Incluse dans la black-list publiée récemment par l’Union européenne, l’Ile Maurice, qui lutte depuis longtemps contre le blanchiment de capitaux, a mis un coup d’accélérateur à travers une vaste réforme. L’objectif pour le gouvernement mauricien est de consolider son cadre législatif et financier et, à terme, convaincre l’UE de la retirer de sa liste. 

« Toutes les institutions impliquées dans l’application du plan d’action du GAFI travaillent sans relâche pour compléter leur tâche au plus vite ». C’est ainsi que s’adressait le ministre des Services financiers de l’île Maurice, Mahen Seeruttun, à l’Assemblée nationale afin d’évoquer la grande réforme enclenchée par le gouvernement pour renforcer son combat contre le blanchiment d’argent et le financement du terrorisme.

Effort national pour se mettre aux normes financières internationales

À l’origine de cette mobilisation d’envergure, l’inclusion surprise de l’île Maurice par l’Union européenne sur sa liste noire des pays à « haut risque » de blanchiment de capitaux. Une inclusion qui a créé la surprise dans un pays qui prend très au sérieux la lutte contre le crime financier. La réaction du gouvernement ne s’est pas fait attendre. 

L’île Maurice a intensifié sa bataille contre le blanchiment de capitaux et le financement du terrorisme afin d’être entendue dès le mois de septembre auprès de l’Union européenne. L’objectif ? Prouver que le pays est bien aux normes internationales et sortir de la black-list érigée par l’UE dès le mois d’octobre.

Consolidation d’un cadre légal existant

Le gouvernement de l’île Maurice n’a pas attendu de figurer sur la liste pour mettre en oeuvre un ensemble de préconisations élaborées par le Groupe d’action financière (GAFI), soit l’organisation internationale de référence dans la lutte contre le crime financier. Le pays a déjà mis en application quelque 53 (sur 58) recommandations du GAFI.

Aujourd’hui, le pays a souhaité redoubler ses efforts en déployant une vaste réforme, à l’oeuvre depuis quelques semaines à trois niveaux : législatif, institutionnel et financier. Au niveau législatif, un texte de loi (« The Anti-Money Laundering and Combatting the Financing of Terrorism ») a été présenté par le ministre au Parlement et publié au Journal officiel le 9 juillet 2020. Ce nouveau corpus juridique amende une vingtaine de lois.
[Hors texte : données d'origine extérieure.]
(** X16: loading succeeds exactly when the table has the twelve feature
    columns and the target column; otherwise it raises [KeyError] with the
    missing ones among them, and nothing else can make it fail. *)
Theorem load_Xy_needs_columns (df : Train.DataFrame) :
  match Train.load_Xy df with
  | Train.Ok _ =>
      forall name, In name (FEATURES ++ [Train.TARGET]) ->
        In name (Train.columns df)
  | Train.Raise (Train.KeyError missing) =>
      missing <> [] /\
      forall name, In name missing <->
        In name (FEATURES ++ [Train.TARGET]) /\ ~ In name (Train.columns df)
  end.
Proof.
  destruct (Train.getitem_list (FEATURES ++ [Train.TARGET]) df) as [selected|e] eqn:Hsel.
  - rewrite (load_Xy_unfold df selected Hsel).
    unfold Train.getitem_list in Hsel.
    destruct (filter _ _) as [|m ms] eqn:Hf; [|discriminate].
    intros name Hin. apply has_column_In.
    destruct (Train.has_column (Train.columns df) name) eqn:Hc; [reflexivity|].
    assert (Hm : In name []).
    { rewrite <- Hf. apply filter_In. split; [exact Hin|]. rewrite Hc. reflexivity. }
    destruct Hm.
  - unfold Train.load_Xy. rewrite Hsel. destruct e as [missing].
    unfold Train.getitem_list in Hsel.
    destruct (filter _ _) as [|m ms] eqn:Hf; [discriminate|].
    injection Hsel as <-. split; [discriminate|].
    intros name. rewrite <- Hf, filter_In, negb_true_iff.
    rewrite <- (has_column_In (Train.columns df) name).
    destruct (Train.has_column (Train.columns df) name); intuition congruence.
Qed.

Lemma select_ext (cols cols' names : list string) :
  names <> [] ->
  forall rows rows' : list (list float),
  (forall name, In name names ->
     exists i i', Train.index_of name cols = Some i /\
       Train.index_of name cols' = Some i' /\
       map (Train.cell_at i) rows = map (Train.cell_at i') rows') ->
  map (fun r => map (fun name =>
         match Train.index_of name cols with
         | Some i => Train.cell_at i r
         | None => nan
         end) names) rows =
  map (fun r => map (fun name =>
         match Train.index_of name cols' with
         | Some i => Train.cell_at i r
         | None => nan
         end) names) rows'.
Proof.
  intros Hne rows. induction rows as [|r rs IH]; intros rows' Hcol.
  - destruct names as [|n ns]; [contradiction|].
    destruct (Hcol n (or_introl eq_refl)) as (i & i' & _ & _ & Hm).
    destruct rows'; [reflexivity|discriminate].
  - destruct rows' as [|r' rs'].
    + destruct names as [|n ns]; [contradiction|].
      destruct (Hcol n (or_introl eq_refl)) as (i & i' & _ & _ & Hm).
      discriminate.
    + simpl. f_equal.
      * apply map_ext_in. intros name Hin.
        destruct (Hcol name Hin) as (i & i' & Hi & Hi' & Hm).
        rewrite Hi, Hi'. simpl in Hm. injection Hm as Hhd _. exact Hhd.
      * apply IH. intros name Hin.
        destruct (Hcol name Hin) as (i & i' & Hi & Hi' & Hm).
        exists i, i'. simpl in Hm. injection Hm as _ Htl. repeat split; assumption.
Qed.
Lemma normalize_length (input : JsString) :
  (length (normalize input) <= length input)%nat.
Proof.
  unfold normalize, replace_all.
  apply (replace_char_length (chr "_") (chr " ") _ (finds_char_Plus_Lit _)
           (length input)); lia.
Qed.

Lemma normalize_fixed (input : JsString) :
  no_underscore input -> normalize input = input.
Proof.
  intros H. unfold normalize, replace_all.
  apply (replace_char_absent (chr "_") (chr " ") _ (finds_char_Plus_Lit _)); [exact H|lia].
Qed.

Lemma normalize_idempotent (input : JsString) :
  normalize (normalize input) = normalize input.
Proof. apply normalize_fixed, normalize_no_underscore. Qed.

Lemma slice_sublist (s : JsString) a b : slice s a b `sublist_of` s.
Proof. unfold slice. etransitivity; [apply sublist_take|apply sublist_drop]. Qed.

Lemma slice_from_sublist (s : JsString) a : slice_from s a `sublist_of` s.
Proof. apply sublist_drop. Qed.

Lemma Forall_sublist {A} (P : A -> Prop) (l1 l2 : list A) :
  l1 `sublist_of` l2 -> Forall P l2 -> Forall P l1.
Proof.
  rewrite !Forall_forall. intros S H x Hx. apply H. eapply elem_of_sublist; eauto.
Qed.

Lemma step_title_chars (P : N -> Prop) handler st st' :
  step handler st = Ok st' -> Forall P (title st) -> Forall P (title st').
Proof.
  unfold step.
  destruct (call handler (title st) (result st) (matched st)) as [[[mr r] m]|e];
    simpl; [|discriminate].
  intros [= <-] H. simpl. destruct mr as [mr|]; [|exact H].
  destruct (MatchResult.remove mr); [|exact H].
  unfold splice. destruct (MatchResult.matchIndex mr) as [i|].
  - apply Forall_app. split.
    + eapply Forall_sublist; [apply slice_sublist|exact H].
    + eapply Forall_sublist; [apply slice_from_sublist|exact H].
  - apply Forall_app. split; exact H.
Qed.

Lemma titles_seen_chars (P : N -> Prop) handlers : forall st,
  Forall P (title st) -> Forall (Forall P) (titles_seen handlers st).
Proof.
  induction handlers as [|h hs IH]; intros st H; simpl; [constructor|].
  constructor; [exact H|].
  destruct (step h st) as [st'|e] eqn:E; [|constructor].
  apply IH. eapply step_title_chars; eauto.
Qed.

(** X13: whatever the handlers are and do, each of them is called with a
    working title that holds no underscore. *)
Theorem handlers_never_see_an_underscore
    (handlers : list Handler) (input : JsString) :
  Forall no_underscore (titles_seen handlers (init (normalize input))).
Proof. apply titles_seen_chars. apply normalize_no_underscore. Qed.
(** * The account ledger of the DV ATM system

    Shallow embedding of [app/services/account_service.py] (class
    [AccountService]), of the pydantic models it builds
    ([app/schemas/account.py], [app/schemas/transaction.py]), of the settings
    it reads ([app/config/settings.py]), of the routes of
    [app/routers/accounts.py] and of the health route
    ([app/routers/health.py]).

    Modelling conventions.
    - One call of a method is one atomic transition: the functions below take
      the service object and return the outcome together with the service
      object after the call.  Lock objects carry no state of their own
      here; what is kept of the lock table is which keys it holds.
    - [uuid.uuid4()] and [datetime.now()] are readings of the environment:
      the identifier and the clock value a call obtains are arguments of
      the call.
    - Python's [float] amounts are idealised as exact rationals ([Q]):
      rounding, infinities and NaN are not modelled.
    - Raising is returning [Raise e]; logging is dropped. *)

From Stdlib Require Import ZArith QArith Qabs Lqa.
From stdpp Require Import gmap strings list fin_maps pretty.

Local Open Scope Z_scope.
#[local] Set Warnings "-clear-no-such-hyp".
Lemma area_counts_entries (changes : list Change.t) :
  countable_len changes → counter_entries (map_to_list (area_counts changes)).
Proof.
  intros Hlen. split; [apply NoDup_fst_map_to_list|].
  assert (Hinv : ∀ (l : list Change.t) (m : gmap string Z) (k : Z),
            (∀ a c, m !! a = Some c → 0 < c ≤ k)%Z →
            (0 ≤ k)%Z → (k + Z.of_nat (length l) ≤ Int.max_int)%Z →
            ∀ a c,
              foldl (λ counts ch,
                       let area := primaryArea (Change.Path ch) in
                       if bool_decide (area ≠ "") then incr counts area else counts)
                    m l !! a = Some c → (0 < c)%Z).
  { induction l as [|ch l IH]; intros m k Hm Hk Hmax a c; cbn [foldl].
    - intros Hc. by destruct (Hm a c Hc).
    - cbn [length] in Hmax. apply (IH _ (k + 1)%Z); [|lia|lia].
      intros a' c'. cbn zeta. case_bool_decide; [|intros Hc'; specialize (Hm a' c' Hc'); lia].
      unfold incr. set (area := primaryArea (Change.Path ch)).
      assert (Hcount : (0 ≤ count_of m area ≤ k)%Z).
      { unfold count_of. destruct (m !! area) as [v|] eqn:Hv; cbn; [|lia].
        specialize (Hm area v Hv). lia. }
      rewrite Int_add_exact by (unfold Int.in_range, Int.min_int, Int.max_int in *; lia).
      destruct (decide (area = a')) as [<- | Hne].
      + rewrite lookup_insert_eq. intros [= <-]. lia.
      + rewrite lookup_insert_ne by done. intros Hc'. specialize (Hm a' c' Hc'). lia. }
  intros a c Hin%elem_of_map_to_list.
  apply (Hinv changes ∅ 0%Z) with (a := a); [|lia|exact Hlen|exact Hin].
  intros a' c'. by rewrite lookup_empty.
Qed.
Le renforcement de la supervision devrait d’ailleurs s’étendre à des secteurs non-financiers, exposés au risque de blanchiment d’argent, tels que les jeux de hasard (hippiques, casinos), les métaux précieux et l’immobilier. 

Une surveillance étendue et renforcée grâce à l’aide de partenaires économiques

Au niveau institutionnel et financier, les banques et établissements financiers sont appelés à renforcer leurs organes de surveillance. Le tout grâce à l’aide d’une dizaine de consultants étrangers et au soutien des nombreux partenaires économiques du pays qui n’ont aucun intérêt à ce que l’industrie financière mauricienne ne chancelle : « Tous les partenaires économiques à l’île Maurice s’attèlent à rapidement mettre en chantier toutes les recommandations du GAFI et sortir de la liste de l’Union européenne » rappelle le directeur de l’association des Banquiers mauriciens, Daniel Essoo

Ce dernier souhaite d’ailleurs se montrer rassurant sur le caractère gagnant-gagnant et précurseur de cette vaste entreprise : « Les banques à l’île Maurice adhèrent déjà à des normes qui sont supérieures à celles en vigueur dans le pays. De ce fait, les banques accueillent très favorablement toute démarche qui vise à rehausser le niveau de conformité ». 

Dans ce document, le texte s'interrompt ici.